Del woke up, or he thought he woke up. It seemed like he was back in the kudzu field and there were men standing around him, but something reminded him of the mission back at Nashville.
It was the picture the reverend had taken him aside to see. Some old drunk had painted it from the Book of Revelation showing skeletons on winged horses, the four horsemen of the apocalypse riding above the battle field at Armageddon. He hadn't understood then what the preacher had meant, showing it to him like that, but now he knew that he had been shown his death.

He might as well have put his hands on Del's head in benediction and said, "Go forth my son, and die by skinhead," because Del knew the four men looking down at him were going to kill him. They didn't have any hair and their skin was stretched tight and showed their skulls. The moonlight made it seem they had bleached bone instead of flesh and their eyes had retreated in their sockets. They leaned over Del lying in his bedroll and his own piss.


"He smells rank," one of the men said.

"Let's put him out of his misery."

"It's my legs," Del said. "They ain't no good."

"Don't worry old man. God's going to give you a new body."

Del saw the heel of the boot coming down on his face, felt bone crunching, and heard a sound like loud ringing in his ears. He let go of everything and didn't know nothing they did after that.

Del was unconscious and then he saw the kudzu in front of his face again. There was a man standing next to him. The man knelt down and put his hand on Del's shoulder.

"Hello, son. I've been wanting to talk to you for a long time."

Del knew he was dead because it was his father's voice. He stood up quickly, held his arm in front of him and marveled at it.  It was milky white under the full moon and had perfect skin like a baby's, like he had never worked in the sun or fallen down.

The dark green kudzu was silver where it was kissed by the light and his father's face was beautiful like a blessing Del had never seen in this world.

"I've been wanting to tell you that I always loved you. I didn't leave you that night, and that's the truth. Some bad men took me away from the ball park in their automobile. They took me out of town and killed me. They cut my gut open so my body wouldn't float, and they wrapped me in burlap, and tied cement blocks to me, and they threw me in the Chattahoochee River. I swear, son, that I never meant to leave you that night. I always loved you. And now I've been sent down here to take you up to heaven," he said.
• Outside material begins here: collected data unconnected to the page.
(* ===== verification/DiskLogic.v ===== *)
(** * Reasoning about the disk

    What a call of the system leaves on the disk, whatever the environment
    answers, and when a disk can be recovered: weakest preconditions for the
    monad [IO] of [LocalState] with one postcondition for success and one for
    failure, and the facts about slots that puts, synchronizations and losses of
    power keep. *)

From S2P Require Import Prelude Json Bytes CatalogModel InstructionTarget LocalState.

(** ** Slots *)
Definition slot_all (P : Node → Prop) (slot : Slot) : Prop := Forall P (slot_possible slot).

Lemma slot_all_latest P (d : Disk) name : slot_all P (d name) → P (disk_node d name).
Proof. by inversion 1. Qed.

Lemma slot_all_single P node : slot_all P (mkSlot node []) ↔ P node.
Proof. unfold slot_all. apply Forall_singleton. Qed.

Lemma slot_all_mono (P Q : Node → Prop) slot : (∀ n, P n → Q n) → slot_all P slot → slot_all Q slot.
Proof. intros HPQ Hs. by eapply Forall_impl. Qed.

Lemma put_same P d name node : slot_all P (disk_put name node d name) ↔ P node ∧ slot_all P (d name).
Proof. unfold slot_all, disk_put. rewrite decide_True by done. apply Forall_cons. Qed.

Lemma put_other d name name' node : name' ≠ name → disk_put name node d name' = d name'.
Proof. intros. unfold disk_put. by rewrite decide_False. Qed.

Lemma put_node d name node : disk_node (disk_put name node d) name = node.
Proof. unfold disk_node, disk_put. by rewrite decide_True. Qed.

Lemma sync_node d name : disk_node (disk_sync d) name = disk_node d name.
Proof. done. Qed.

Lemma sync_all P d name : slot_all P (d name) → slot_all P (disk_sync d name).
Proof. intros Hs%slot_all_latest. by repeat constructor. Qed.

Lemma sync_only P d name : P (disk_node d name) → slot_all P (disk_sync d name).
Proof. by repeat constructor. Qed.

Lemma put_keeps (P : EntryName → Node → Prop) d name node :
  P name node → (∀ name', slot_all (P name') (d name')) → ∀ name', slot_all (P name') (disk_put name node d name').
Proof.
  intros Hn Hd name'. destruct (decide (name' = name)) as [->|Hne]; [by apply put_same|by rewrite put_other].
Qed.

(** ** Loss of power

    Every name independently shows one of the nodes it may have. *)
Definition power_loss (d d' : Disk) : Prop :=
  ∀ name, ∃ node, node ∈ slot_possible (d name) ∧ d' name = mkSlot node [].

Lemma power_loss_all P d d' name : power_loss d d' → slot_all P (d name) → slot_all P (d' name).
Proof.
  intros Hl Hs. destruct (Hl name) as (node & Hin & ->). constructor; [|done].
  unfold slot_all in Hs. rewrite Forall_forall in Hs. by apply Hs.
Qed.

(** ** Weakest preconditions *)
Definition dwp {A} (m : IO A) (Q : A → Disk → Prop) (E : StateError → Disk → Prop) (d : Disk) : Prop :=
  ∀ s, ls_disk s = d →
    match m s with
    | (ROk a, s') => Q a (ls_disk s')
    | (RErr e, s') => E e (ls_disk s')
    end.

Section rules.
Context {A : Type}.
Implicit Types (Q : A → Disk → Prop) (E : StateError → Disk → Prop) (d : Disk).

Lemma dwp_ret a Q E d : Q a d → dwp (mret a) Q E d.
Proof. by intros HQ s <-. Qed.

Lemma dwp_bind {B} (m : IO B) (k : B → IO A) Q E d :
  dwp m (λ b d', dwp (k b) Q E d') E d → dwp (m ≫= k) Q E d.
Proof.
  intros Hm s Hs. specialize (Hm s Hs). unfold mbind, IO_bind.
  destruct (m s) as [[b|e] s']; [by apply Hm|done].
Qed.

Lemma dwp_throw e Q E d : E e d → dwp (io_throw e) Q E d.
Proof. by intros HE s <-. Qed.

Lemma dwp_lift r Q E d :
  (∀ a, r = Ok a → Q a d) → (∀ e, r = Err e → E (OtherError e) d) → dwp (io_lift r) Q E d.
Proof. intros HQ HE s <-. unfold io_lift. destruct r; eauto. Qed.

Lemma dwp_map_error f (m : IO A) Q E d :
  dwp m Q (λ e d', E (f e) d') d → dwp (io_map_error f m) Q E d.
Proof.
  intros Hm s Hs. specialize (Hm s Hs). unfold io_map_error. by destruct (m s) as [[a|e] s'].
Qed.

Lemma dwp_mono (m : IO A) (Q Q' : A → Disk → Prop) (E E' : StateError → Disk → Prop) d :
  dwp m Q E d → (∀ a d', Q a d' → Q' a d') → (∀ e d', E e d' → E' e d') → dwp m Q' E' d.
Proof.
  intros Hm HQ HE s Hs. specialize (Hm s Hs). destruct (m s) as [[a|e] s']; eauto.
Qed.

Lemma dwp_run (m : IO A) Q E s r s' :
  dwp m Q E (ls_disk s) → m s = (r, s') →
  match r with ROk a => Q a (ls_disk s') | RErr e => E e (ls_disk s') end.
Proof. intros Hm Hr. specialize (Hm s eq_refl). rewrite Hr in Hm. by destruct r. Qed.
End rules.

Lemma dwp_attempt {A} (m : IO A) (Q : Res StateError A → Disk → Prop) E d :
  dwp m (λ a d', Q (ROk a) d') (λ e d', Q (RErr e) d') d → dwp (io_attempt m) Q E d.
Proof. intros Hm s Hs. specialize (Hm s Hs). unfold io_attempt. by destruct (m s) as [[a|e] s']. Qed.

Lemma dwp_get Q E d : (∀ s, ls_disk s = d → Q s d) → dwp io_get Q E d.
Proof. intros HQ s <-. by apply HQ. Qed.

Lemma dwp_modify f (Q : () → Disk → Prop) E d :
  (∀ s, ls_disk (f s) = ls_disk s) → Q () d → dwp (io_modify f) Q E d.
Proof. intros Hf HQ s <-. simpl. by rewrite Hf. Qed.

Lemma dwp_bail {A} message (Q : A → Disk → Prop) E d : (∀ m, E (OtherError m) d) → dwp (io_bail message) Q E d.
Proof. intros HE. by apply dwp_throw. Qed.

(** The rules below leave the failures of a call that changed nothing to one
    premise. *)
Section calls.
Context `{Environment}.
Implicit Types (E : StateError → Disk → Prop) (d : Disk).

Lemma dwp_call {A} effect (result : Disk → A) message Q E d :
  Q (result d) (effect d) → (∀ m, E (OtherError m) d) → (∀ m, E (OtherError m) (effect d)) →
  dwp (io_call effect result message) Q E d.
Proof.
  intros HQ HE HE' s <-. unfold io_call. destruct (io_answer (ls_steps s)); simpl; auto.
Qed.

Lemma dwp_look {A} (result : Disk → A) message Q E d :
  Q (result d) d → (∀ m, E (OtherError m) d) → dwp (io_look result message) Q E d.
Proof. intros. by apply dwp_call. Qed.

Lemma dwp_do message Q E d : Q () d → (∀ m, E (OtherError m) d) → dwp (io_do message) Q E d.
Proof. intros. by apply dwp_call. Qed.

Lemma dwp_reject_symlink name label Q E d :
  (disk_node d name ≠ NodeSymlink → Q () d) → (∀ m, E (OtherError m) d) → dwp (reject_symlink name label) Q E d.
Proof.
  intros HQ HE. apply dwp_bind, dwp_look; [|done]. case_bool_decide; [by apply dwp_bail|by apply dwp_ret, HQ].
Qed.

Lemma dwp_path_present name Q E d :
  Q (negb (bool_decide (disk_node d name = NodeMissing))) d → (∀ m, E (OtherError m) d) →
  dwp (path_present name) Q E d.
Proof. intros HQ HE. apply dwp_bind, dwp_look; [by apply dwp_ret|done]. Qed.

Lemma dwp_read_file file Q E d :
  (∀ stored, node_stored (disk_node d (TargetName file)) = Some stored → Q stored d) →
  (∀ m, E (OtherError m) d) → dwp (read_file file) Q E d.
Proof.
  intros HQ HE. apply dwp_bind, dwp_reject_symlink; [intros _|done]. apply dwp_bind, dwp_look; [|done].
  destruct (node_stored _) as [stored|]; [by apply dwp_ret, HQ|by apply dwp_bail].
Qed.

Lemma dwp_write_temporary bytes m1 m2 m3 Q E d :
  Q bytes d → (∀ m, E (OtherError m) d) → dwp (write_temporary bytes m1 m2 m3) Q E d.
Proof.
  intros HQ HE. apply dwp_bind, dwp_do, HE. apply dwp_bind, dwp_do, HE. apply dwp_bind, dwp_do, HE.
  by apply dwp_ret.
Qed.

Lemma dwp_sync Q E d :
  Q DurabilityVerified (disk_sync d) → (∀ m, E (OtherError m) d) → (∀ m, E (OtherError m) (disk_sync d)) →
  dwp sync_parent_directory Q E d.
Proof. intros HQ HE HE'. apply dwp_bind, dwp_do, HE. by apply dwp_call. Qed.

Lemma dwp_observe_close Q E d : Q () d → dwp observe_close Q E d.
Proof. intros HQ. apply dwp_modify; [|done]. intros s. by destruct (close_requested _). Qed.

Lemma dwp_check_pre_journal Q E d : Q () d → (∀ m, E (OtherError m) d) → dwp check_pre_journal Q E d.
Proof.
  intros HQ HE. apply dwp_bind, dwp_observe_close, dwp_bind, dwp_get. intros s _.
  destruct (cancellation_is_requested _); [by apply dwp_bail|by apply dwp_ret].
Qed.

Lemma dwp_seal Q E d : Q () d → (∀ m, E (OtherError m) d) → dwp seal_journal_durable Q E d.
Proof.
  intros HQ HE. apply dwp_bind, dwp_observe_close, dwp_bind, dwp_get. intros s _.
  destruct (ls_cancellation s); [by apply dwp_modify|by apply dwp_bail..].
Qed.

Lemma dwp_verify_checksum `{HexCrate} `{Sha2Crate} file expected Q E d :
  Q () d → (∀ m, E (OtherError m) d) → dwp (verify_checksum file expected) Q E d.
Proof.
  intros HQ HE. apply dwp_bind, dwp_read_file; [|done]. intros stored _.
  case_bool_decide; [by apply dwp_ret|by apply dwp_bail].
Qed.

Lemma dwp_stage_target `{HexCrate} `{Sha2Crate} file bytes Q E d :
  Q (mkStaged file (sha256_hex bytes) (Some bytes)) d → (∀ m, E (OtherError m) d) →
  dwp (stage_target file bytes) Q E d.
Proof.
  intros HQ HE. apply dwp_bind, dwp_reject_symlink; [intros _|done].
  apply dwp_bind, dwp_write_temporary; [by apply dwp_ret|done].
Qed.
End calls.

Lemma dwp_own_cancellation {A} (m : IO A) Q E d : dwp m Q E d → dwp (with_own_cancellation m) Q E d.
Proof.
  intros Hm s Hs. unfold with_own_cancellation.
  pose (s0 := s <| ls_cancellation := CancellationOpen |>). fold s0. specialize (Hm s0 Hs).
  by destruct (m s0) as [[a|e] s'].
Qed.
Del picked up the bottle, took a little sip and saw the hunger on his father's face as he looked at the sherry. He wouldn't offer him any.  He'd wait for him to ask ... or maybe even beg.

"If you just come from heaven, how come you want a drink so bad?" Del asked.

"They sent me down to get you, son. You don't go with me, you got to stay by yourself."

"You always were a liar. How do I know it’s heaven you’re taking me to?"

"Could you give me a taste of that wine? Then we could go up there. Don't you want to be with the other people? Your mother's up there."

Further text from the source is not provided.